[Saved entries]
● ● ● ●

(** * Concrete syntax trees of JSON documents

    A tree keeps every character of a document: the literals, the lexemes and the white space between
    them ([flat]), beside the values they stand for ([val]).  The scanner of [JsonText] reads a text
    exactly when it is the text of a well-formed tree, and then reads the value of that tree. *)

(** A key of an object, the white space around it and around its colon. *)
Record Key := { lead : text; literal : text; name : text; before_colon : text; after_colon : text }.

Inductive cst :=
| CStr (literal t : text)
| CAtom (lex : text) (v : value)
| CArr (gap : text) (es : elems)
| CObj (gap : text) (ms : members)
with elems :=
| ENil
| ECons (before : text) (c : cst) (after : text) (es : elems)
with members :=
| MNil
| MCons (k : Key) (c : cst) (after : text) (ms : members).

Scheme cst_mut := Induction for cst Sort Prop
with elems_mut := Induction for elems Sort Prop
with members_mut := Induction for members Sort Prop.
Combined Scheme cst_elems_members from cst_mut, elems_mut, members_mut.

(** ** Text and value *)
Definition flat_key (k : Key) : text := lead k ++ literal k ++ before_colon k ++ [58] ++ after_colon k.

Fixpoint flat (c : cst) : text :=
  match c with
  | CStr lit _ => lit
  | CAtom lex _ => lex
  | CArr gap es => [91] ++ gap ++ flat_elems es ++ [93]
  | CObj gap ms => [123] ++ gap ++ flat_members ms ++ [125]
  end
with flat_elems (es : elems) : text :=
  match es with
  | ENil => []
  | ECons b c a es' => b ++ flat c ++ a ++ match es' with ENil => [] | _ => [44] ++ flat_elems es' end
  end
with flat_members (ms : members) : text :=
  match ms with
  | MNil => []
  | MCons k c a ms' => flat_key k ++ flat c ++ a ++ match ms' with MNil => [] | _ => [44] ++ flat_members ms' end
  end.

Section Values.
Context (build : list (text * value) -> value).
Fixpoint val (c : cst) : value :=
  match c with
  | CStr _ t => VStr t
  | CAtom _ v => v
  | CArr _ es => VList (elem_vals es)
  | CObj _ ms => build (member_vals ms)
  end
with elem_vals (es : elems) : list value :=
  match es with ENil => [] | ECons _ c _ es' => val c :: elem_vals es' end
with member_vals (ms : members) : list (text * value) :=
  match ms with MNil => [] | MCons k c _ ms' => (name k, val c) :: member_vals ms' end.
End Values.

(** ** Well-formed trees *)
Definition white (w : text) : Prop := Forall (fun c => is_ws c = true) w.

(** What can stand in a number. *)
Definition numberish (c : Z) : bool := is_digit c || (c =? 46) || (c =? 101) || (c =? 69) || (c =? 43) || (c =? 45).
Definition ends (r : text) : Prop := match r with c :: _ => numberish c = false | [] => True end.
Lemma key_plain k : wf_key k -> plain (flat_key k).
Proof.
  intros (H1 & H2 & H3 & H4). unfold flat_key. repeat apply plain_app; try (by apply plain_white); [by eapply literal_plain|by apply plain_one].
Qed.

Lemma tree_plain :
  (forall c, wf c -> plain (flat c)) /\ (forall es, wf_elems es -> plain (flat_elems es)) /\ (forall ms, wf_members ms -> plain (flat_members ms)).
Proof.
  apply cst_elems_members; cbn [wf wf_elems wf_members flat flat_elems flat_members].
  - intros lit t H. by eapply literal_plain.
  - intros lex v H. by eapply atom_plain.
  - intros gap es IH [Hg He]. repeat apply plain_app; try (by apply plain_one); [by apply plain_white|by apply IH].
  - intros gap ms IH [Hg Hm]. repeat apply plain_app; try (by apply plain_one); [by apply plain_white|by apply IH].
  - constructor.
  - intros b c IHc a es IHe (Hb & Hc & Ha & He). repeat apply plain_app; try (by apply plain_white); [by apply IHc|].
    destruct es; [constructor|]. apply plain_app; [by apply plain_one|by apply IHe].
  - constructor.
  - intros k c IHc a ms IHm (Hk & Hc & Ha & Hm). apply plain_app; [by apply key_plain|].
    apply plain_app; [by apply IHc|]. apply plain_app; [by apply plain_white|]. destruct ms; [constructor|]. apply plain_app; [by apply plain_one|by apply IHm].
Qed.
Definition cst_plain := proj1 tree_plain.

Lemma solid_last a c : is_ws c = false -> ends_solid (a ++ [c]).
Proof. intros H. by exists a, c. Qed.
Lemma ends_solid_prepend a m : ends_solid m -> ends_solid (a ++ m).
Proof. intros (b & c & -> & H). exists (a ++ b), c. by rewrite app_assoc. Qed.

Lemma body_last b ts : body b ts -> exists b', b = b' ++ [34].
Proof.
  induction 1 as [|c b ts _ _ _ _ [b' ->]|e v b ts _ _ [b' ->]|h1 h2 h3 h4 v b ts _ _ [b' ->]].
  - by exists [].
  - by exists (c :: b').
  - by exists (92 :: e :: b').
  - by exists (92 :: 117 :: h1 :: h2 :: h3 :: h4 :: b').
Qed.

Lemma flat_solid c : wf c -> ends_solid (flat c) /\ starts_solid (flat c).
Proof.
  intros H. split; [|destruct (flat_head c H) as (x & l & -> & Hx & _); by exists x, l].
  destruct c; cbn [wf flat] in *.
  - destruct H as (b & ts & -> & Hb & _). destruct (body_last _ _ Hb) as [b' ->]. by apply (solid_last (34 :: b')).
  - destruct H as [lex v Hin|n v Hne Hall _ _ _].
    + destruct (constant_cases _ _ Hin) as [[= -> ->]|[[= -> ->]|[[= -> ->]|[[= -> ->]|[[= -> ->]|[= -> ->]]]]]].
      * by apply (solid_last (u "nul")).
      * by apply (solid_last (u "tru")).
      * by apply (solid_last (u "fals")).
      * by apply (solid_last (u "Na")).
      * by apply (solid_last (u "Infinit")).
      * by apply (solid_last (u "-Infinit")).
    + destruct (exists_last Hne) as (a & c & E). exists a, c. split; [done|]. rewrite E in Hall. apply Forall_app in Hall as [_ Hc].
      inversion Hc as [|? ? Hn _]; subst. unfold numberish, is_digit in Hn. unfold is_ws. lia.
  - rewrite !app_assoc. by apply solid_last.
  - rewrite !app_assoc. by apply solid_last.
Qed.

(** ** Spans *)
(** A tree without the constants [NaN], [Infinity] and [-Infinity], which the locator refuses. *)
Definition finite_atom (lex : text) : Prop := lex <> u "NaN" /\ lex <> u "Infinity" /\ lex <> u "-Infinity".
Fixpoint finite (c : cst) : Prop :=
  match c with
  | CStr _ _ => True
  | CAtom lex _ => finite_atom lex
  | CArr _ es => finite_elems es
  | CObj _ ms => finite_members ms
  end
with finite_elems (es : elems) : Prop := match es with ENil => True | ECons _ c _ es' => finite c /\ finite_elems es' end
with finite_members (ms : members) : Prop := match ms with MNil => True | MCons _ c _ ms' => finite c /\ finite_members ms' end.
(* ===== verification/JsonEditSpec.v ===== *)
(** * What an edit does to a document

    The text [assign] returns reads as the old document with the value in its place, and the text that
    [remove] returns as the document without the key, on the layouts where the cut leaves one. *)
From S2P Require Import Prelude Float64 Json PyStrings JsonText JsonEdit JsonLocate JsonWrite.
Open Scope Z_scope.

(** ** Specification *)
(** The document stands for [v], with no key repeated in an object; a blank one for an empty object. *)
Definition reads (t : text) (v : value) : Prop :=
  if blank t then v = VDict [] else exists m, mask_comments t = Ok m /\ json_pairs m = Ok v /\ wf_value v.

(** Every number is finite: the editor does not recognise the constants of the infinities and of NaN. *)
Fixpoint finite_value (v : value) : Prop :=
  match v with
  | VFloat x => is_finite x = true
  | VList l => fold_right (fun v P => finite_value v /\ P) True l
  | VDict d => fold_right (fun kv P => finite_value kv.2 /\ P) True d
  | _ => True
  end.

(** The value with [x] at the end of the path; missing objects are made on the way. *)
Fixpoint set_at (path : list text) (x v : value) : value :=
  match path with
  | [] => x
  | key :: path' =>
    match v with
    | VDict d => VDict (dset key (match dget key d with Some w => set_at path' x w | None => nest path' x end) d)
    | _ => v
    end
  end.

(** What [f] makes of the value at the path, where the path leads to one. *)
Fixpoint update_at (path : list text) (f : value -> value) (v : value) : value :=
  match path with
  | [] => f v
  | key :: path' =>
    match v with
    | VDict d => match dget key d with Some w => VDict (dset key (update_at path' f w) d) | None => v end
    | _ => v
    end
  end.

(** An object without a key. *)
Fixpoint without (key : text) (d : dict value) : dict value :=
  match d with [] => [] | kv :: d' => if bool_decide (kv.1 = key) then d' else kv :: without key d' end.
Definition unset (key : text) (v : value) : value := match v with VDict d => VDict (without key d) | _ => v end.
Definition remove_at (path : list text) (v : value) : value :=
  match last path with Some key => update_at (removelast path) (unset key) v | None => v end.

(** Everything on the way to the last key is an object, as far as it is there. *)
Fixpoint objects_on (path : list text) (v : value) : bool :=
  match path with
  | [] => true
  | key :: path' =>
    match v with
    | VDict d =>
      match path' with
      | [] => true
      | _ => match dget key d with Some w => objects_on path' w | None => true end
      end
    | _ => false
    end
  end.
(* ===== verification/InstallRedact.v ===== *)
(** * Key material in the installer's output

    Models [install/redact.py]: which values of an entry are the key itself, the copy of an entry whose
    key is a placeholder, the text that is hashed for the state file, and the redaction of the
    summaries and diffs.  The three patterns are written as scanners: each of their repetitions stops at
    a character the next part of the pattern starts with, so the engine never has a second way. *)
From S2P Require Import Prelude Json PyStrings JsonText Redact.
From Stdlib Require Import SpecFloat.
Open Scope Z_scope.

Definition HASH_PLACEHOLDER : text := u "<redacted>".
Definition KEY_NAME : text := u "TYPESAFE_API_KEY".

Definition is_reference (t : text) : bool := starts_with (u "${") t || starts_with (u "{env:") t || bool_decide (t = KEY_NAME).

(** ** Entries *)
Fixpoint walk (v : value) (key : option text) : value :=
  match v with
  | VDict d => VDict ((fun kv => (kv.1, walk kv.2 (Some kv.1))) <$> d)
  | VList l => VList ((fun item => walk item None) <$> l)
  | VStr t => if bool_decide (key = Some KEY_NAME) && negb (is_reference t) then VStr HASH_PLACEHOLDER else v
  | _ => v
  end.
Definition redact_tree (v : value) : value := walk v None.

Fixpoint found_literal (v : value) (key : option text) : bool :=
  match v with
  | VDict d => existsb (fun kv => found_literal kv.2 (Some kv.1)) d
  | VList l => existsb (fun item => found_literal item None) l
  | VStr t => bool_decide (key = Some KEY_NAME) && negb (is_reference t)
  | _ => false
  end.
Definition holds_literal (v : value) : bool := found_literal v None.

(** ** [json.dumps] with its other options

    [sort_keys], the default separators and [ensure_ascii]. *)
Fixpoint sort_keys (v : value) : value :=
  match v with
  | VDict d => VDict (stable_sort (fun a b => text_ltb a.1 b.1) ((fun kv => (kv.1, sort_keys kv.2)) <$> d))
  | VList l => VList (sort_keys <$> l)
  | _ => v
  end.

Definition surrogate_pair (c : Z) : text :=
  [92; 117] ++ Serialize.hex4 (0xD800 + (c - 0x10000) / 1024) ++ [92; 117] ++ Serialize.hex4 (0xDC00 + (c - 0x10000) mod 1024).
Definition ascii_char (c : Z) : text :=
  if (c =? 34) || (c =? 92) || (c <? 32) then escaped_char c
  else if c <? 127 then [c]
  else if c <? 0x10000 then [92; 117] ++ Serialize.hex4 c else surrogate_pair c.
Definition ascii_string (t : text) : text := dq ++ concat (ascii_char <$> t) ++ dq.

(** On one line, with [item] and [colon] between the parts. *)
Section Line.
Context (string_of : text -> text) (item colon : text).
Fixpoint dumps_line (v : value) : text :=
  match v with
  | VNone => u "null"
  | VBool b => if b then u "true" else u "false"
  | VInt n => str_of_Z n
  | VFloat x => float_repr x
  | VStr t => string_of t
  | VList l => u "[" ++ join item (List.map dumps_line l) ++ u "]"
  | VDict d => u "{" ++ join item (List.map (fun kv => string_of kv.1 ++ colon ++ dumps_line kv.2) d) ++ u "}"
  end.
End Line.
Definition dumps_default : value -> text := dumps_line ascii_string (u ", ") (u ": ").

Definition canonical_hash_payload (entry : dict value) : text :=
  dumps_line dumps_string (u ",") (u ":") (sort_keys (redact_tree (VDict entry))).

(** ** Summaries *)
(** The body of a basic string and its closing quote: [(?:\\.|[^"\\])*"]. *)
Fixpoint basic_string (l : text) : option nat :=
  match l with
  | [] => None
  | c :: l1 =>
    if c =? 92 then match l1 with d :: l2 => if d =? 10 then None else (fun n => S (S n)) <$> basic_string l2 | [] => None end
    else if c =? 34 then Some O
    else S <$> basic_string l1
  end.

(** [[^']*']. *)
Fixpoint literal_string (l : text) : option nat :=
  match l with
  | [] => None
  | c :: l1 => if c =? 39 then Some O else S <$> literal_string l1
  end.

Definition spaces (l : text) : nat := (length l - length (lstrip l))%nat.
Definition refers (l : text) : bool := starts_with (u "${") l || starts_with (u "{env:") l.

(** A pattern at the start of a text: the lengths of its first group and of its second, with the
    quote [open_] around the value. *)
Definition assignment (keys : list text) (eq open_ : Z) (body : text -> option nat) (l : text) : option (nat * nat) :=
  match List.find (fun key => starts_with key l) keys with
  | None => None
  | Some key =>
    let l1 := drop (length key) l in
    let l2 := drop (spaces l1) l1 in
    match l2 with
    | c :: l3 =>
      if c =? eq then
        match drop (spaces l3) l3 with
        | q :: l4 =>
          if (q =? open_) && negb (refers l4) then
            (fun n => ((length key + spaces l1 + 1 + spaces l3 + 1)%nat, n)) <$> body l4
          else None
        | [] => None
        end
      else None
    | [] => None
    end
  end.

Definition toml_keys : list text := [dq ++ KEY_NAME ++ dq; [39] ++ KEY_NAME ++ [39]; KEY_NAME].
Definition JSON_LITERAL : text -> option (nat * nat) := assignment [dq ++ KEY_NAME ++ dq] 58 34 basic_string.
Definition TOML_LITERAL : text -> option (nat * nat) := assignment toml_keys 61 34 basic_string.
Definition TOML_LITERAL_SINGLE : text -> option (nat * nat) := assignment toml_keys 61 39 literal_string.

(** [pattern.sub(r"\1[redacted]\3", t)]: what is left to do with the characters of the current match,
    the marker going before the closing quote. *)
Inductive step := Copy | Drop | Mark.
Fixpoint sub (pattern : text -> option (nat * nat)) (todo : list step) (t : text) : text :=
  match t with
  | [] => []
  | c :: t' =>
    match match todo with
          | [] => match pattern t with Some (group, body) => replicate group Copy ++ replicate body Drop ++ [Mark] | None => [Copy] end
          | _ => todo
          end with
    | Copy :: todo' => c :: sub pattern todo' t'
    | Drop :: todo' => sub pattern todo' t'
    | Mark :: todo' => REDACTED ++ c :: sub pattern todo' t'
    | [] => c :: sub pattern [] t'
    end
  end.
Definition sub_all (pattern : text -> option (nat * nat)) (t : text) : text := sub pattern [] t.

(** [redact_text]: the secrets longest first, then every literal assignment of the key.  Python's set has
    no fixed order, so secrets of one length may be replaced in another order. *)
Definition redact_text (t : text) (secrets : list text) : text :=
  let known := stable_sort (fun a b => (length b <? length a)%nat) (remove_dups (List.filter (fun s => negb (bool_decide (s = []))) secrets)) in
  let t := fold_left (fun t secret => replace secret REDACTED t) known t in
  sub_all TOML_LITERAL_SINGLE (sub_all TOML_LITERAL (sub_all JSON_LITERAL t)).

Example redact_json : redact_text (u "x " ++ dq ++ KEY_NAME ++ dq ++ u " : " ++ dq ++ u "ab\" ++ dq ++ u "c" ++ dq ++ u ", k1") [u "k1"; []]
  = u "x " ++ dq ++ KEY_NAME ++ dq ++ u " : " ++ dq ++ REDACTED ++ dq ++ u ", " ++ REDACTED.
Proof. vm_compute. reflexivity. Qed.
Example redact_toml : redact_text (KEY_NAME ++ u "= 'abc' #" ++ [10] ++ [39] ++ KEY_NAME ++ [39] ++ u " =" ++ dq ++ u "${X}" ++ dq) []
  = KEY_NAME ++ u "= '" ++ REDACTED ++ u "' #" ++ [10] ++ [39] ++ KEY_NAME ++ [39] ++ u " =" ++ dq ++ u "${X}" ++ dq.
Proof. vm_compute. reflexivity. Qed.
Example dumps_sorted : dumps_default (sort_keys (VDict [(u "b", VList [VInt 1; VNone]); (u "a", VStr [233; 128512; 34])]))
  = u "{" ++ dq ++ u "a" ++ dq ++ u ": " ++ dq ++ u "\u00e9\ud83d\ude00\" ++ dq ++ dq ++ u ", " ++ dq ++ u "b" ++ dq ++ u ": [1, null]}".
Proof. vm_compute. reflexivity. Qed.

(** ** Facts *)
Lemma walk_again v : forall key, walk (walk v key) key = walk v key.
Proof.
  induction v as [| | | |t|l IH|d IH] using value_induction; intros key; try done.
  - cbn [walk]. destruct (bool_decide (key = Some KEY_NAME) && negb (is_reference t)) eqn:E; cbn [walk]; [|by rewrite E].
    apply andb_true_iff in E as [-> _]. by vm_compute.
  - cbn [walk]. f_equal. induction IH as [|v l Hv _ IHl]; [done|]. cbn. by rewrite Hv, IHl.
  - cbn [walk]. f_equal. induction IH as [|[k v] d Hv _ IHd]; [done|]. cbn in *. by rewrite Hv, IHd.
Qed.

Lemma walk_dict d key : walk (VDict d) key = VDict ((fun kv => (kv.1, walk kv.2 (Some kv.1))) <$> d).
Proof. done. Qed.

(** Values that differ at one key and are alike once walked leave objects that are alike. *)
Lemma walk_dset k v w d key : walk v (Some k) = walk w (Some k) -> walk (VDict (dset k v d)) key = walk (VDict (dset k w d)) key.
Proof.
  intros H. rewrite !walk_dict. f_equal. induction d as [|[k' x] d IH]; cbn [dset].
  - unfold fmap, list_fmap. cbn [fst snd]. by rewrite H.
  - case_bool_decide as E; rewrite !fmap_cons; cbn [fst snd]; [subst k'; by rewrite H|by rewrite IH].
Qed.

(** The key itself is not part of what is hashed: another literal in its place gives the same text. *)
Lemma payload_hides_key entry env k1 k2 : is_reference k1 = false -> is_reference k2 = false ->
  canonical_hash_payload (dset (u "env") (VDict (dset KEY_NAME (VStr k1) env)) entry)
  = canonical_hash_payload (dset (u "env") (VDict (dset KEY_NAME (VStr k2) env)) entry).
Proof.
  intros H1 H2. unfold canonical_hash_payload. do 2 f_equal. apply walk_dset, walk_dset. cbn [walk]. by rewrite H1, H2.
Qed.

(** ** Facts: summaries *)
(** What a match leaves to do. *)
Definition match_steps (group body : nat) : list step := replicate group Copy ++ replicate body Drop ++ [Mark].

(** A value without the opening bracket begins the substituted text only if it begins the text ... *)
Lemma sub_dropping pattern body : forall t s', 91 ∉ s' -> starts_with s' (sub pattern (match_steps 0 body) t) = true -> s' = [].
Proof.
  unfold match_steps. cbn [replicate app]. induction body as [|body IH]; intros [|c t] s' Hs; cbn [sub replicate app]; try (by destruct s').
  - destruct s' as [|d s']; [done|]. cbn. intros [->%Z.eqb_eq _]%andb_prop. by destruct Hs; left.
  - intros H. by eapply IH.
Qed.

Lemma sub_prefix pattern : forall t todo s', 91 ∉ s' -> todo = [] \/ (exists group body, todo = match_steps group body) ->
  starts_with s' (sub pattern todo t) = true -> starts_with s' t = true.
Proof.
  induction t as [|c t IH]; intros todo s' Hs Hr; [done|].
  assert (forall group body, starts_with s' (match match_steps group body with
      | Copy :: todo' => c :: sub pattern todo' t | Drop :: todo' => sub pattern todo' t
      | Mark :: todo' => REDACTED ++ c :: sub pattern todo' t | [] => c :: sub pattern [] t end) = true -> starts_with s' (c :: t) = true) as Hm.
  { intros [|group] body H.
    - assert (s' = []) as ->; [|done]. apply (sub_dropping pattern body (c :: t) s' Hs). by destruct body.
    - cbn in H. destruct s' as [|d s']; [done|]. cbn [starts_with] in *. apply andb_true_iff in H as [-> H]. apply not_elem_of_cons in Hs as [_ Hs].
      apply (IH _ s' Hs) in H; [done|]. right. by exists group, body. }
  destruct Hr as [->|(group & body & ->)]; [|destruct group as [|group]; [destruct body as [|body]|]; [exact (Hm 0%nat 0%nat)|exact (Hm 0%nat (S body))|exact (Hm (S group) body)]].
  cbn [sub]. destruct (pattern (c :: t)) as [[group body]|]; [by apply (Hm group body)|].
  destruct s' as [|d s']; [done|]. cbn [starts_with]. intros [-> H]%andb_prop. apply not_elem_of_cons in Hs as [_ Hs].
  apply (IH [] s' Hs) in H; [done|by left].
Qed.

(** ... and no substitution makes a value the marker cannot spell. *)
Lemma sub_occurs pattern s : unmarked s -> forall t todo, todo = [] \/ (exists group body, todo = match_steps group body) ->
  occurs s (sub pattern todo t) -> occurs s t.
Proof.
  intros Hu. induction t as [|c t IH]; intros todo Hr; [done|].
  assert (forall pre, occurs s t -> occurs s (pre ++ t)) as Happ by (intros pre; apply occurs_app_r).
  assert (forall todo', todo' = [] \/ (exists group body, todo' = match_steps group body) ->
    occurs s (c :: sub pattern todo' t) -> occurs s (c :: t)) as Hcopy.
  { intros todo' H [Hs|Ho]%occurs_cons; [|by apply (Happ [c]), (IH todo')].
    assert (starts_with s (c :: t) = true) as E.
    { destruct s as [|d s]; [done|]. cbn [starts_with] in *. apply andb_true_iff in Hs as [-> Hs]. destruct Hu as (H1 & _).
      apply not_elem_of_cons in H1 as [_ H1]. by eapply sub_prefix. }
    apply starts_with_spec in E as [rest ->]. by exists [], rest. }
  assert (forall group body, occurs s (sub pattern (match_steps group body) (c :: t)) -> occurs s (c :: t)) as Hm.
  { intros [|group] body; [destruct body as [|body]|]; cbn [sub match_steps replicate app].
    - intros Ho%occurs_marker; [|done]. apply (Hcopy []); [by left|done].
    - intros Ho. apply (Happ [c]), (IH (match_steps 0 body)); [right; by exists 0%nat, body|done].
    - apply (Hcopy (match_steps group body)). right. by exists group, body. }
  destruct Hr as [->|(group & body & ->)]; [|apply Hm]. cbn [sub]. destruct (pattern (c :: t)) as [[group body]|]; [|apply (Hcopy []); by left].
  intros H. apply (Hm group body). destruct group as [|group]; [destruct body as [|body]|]; exact H.
Qed.

(** No secret survives in what is shown, nor does a text without one change but at a literal. *)
Lemma redact_text_hides t secrets s : s ∈ secrets -> s <> [] -> unmarked s -> ~ occurs s (redact_text t secrets).
Proof.
  intros Hs Hne Hu H. unfold redact_text, sub_all in H.
  do 3 (apply sub_occurs in H; [|done|by left]).
  set (known := stable_sort _ _) in H.
  assert (forall v, v ∈ known <-> v ∈ secrets /\ v <> []) as Hk.
  { intros v. unfold known. rewrite (elem_of_Permutation_proper v _ _ (stable_sort_perm _ _)), elem_of_remove_dups, list_elem_of_In, List.filter_In, <- list_elem_of_In, negb_true_iff, bool_decide_eq_false. done. }
  clearbody known. assert (s ∈ known) as Hin by by apply Hk.
  apply list_elem_of_split in Hin as (before & after & ->). rewrite fold_left_app in H. cbn [fold_left] in H.
  apply (redact_occurs after) in H; [by eapply replace_removes| |done].
  apply Forall_forall. intros v Hv. apply Hk. apply elem_of_app. right. by right.
Qed.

● ● ● ●

» Your objective
Each line above from the one with "VBool b => if" up to and including the one with "Definition dumps_default : value" must be set down exactly, and no line outside that span may appear.

» Expected output
  | VBool b => if b then u "true" else u "false"
  | VInt n => str_of_Z n
  | VFloat x => float_repr x
  | VStr t => string_of t
  | VList l => u "[" ++ join item (List.map dumps_line l) ++ u "]"
  | VDict d => u "{" ++ join item (List.map (fun kv => string_of kv.1 ++ colon ++ dumps_line kv.2) d) ++ u "}"
  end.
End Line.
Definition dumps_default : value -> text := dumps_line ascii_string (u ", ") (u ": ").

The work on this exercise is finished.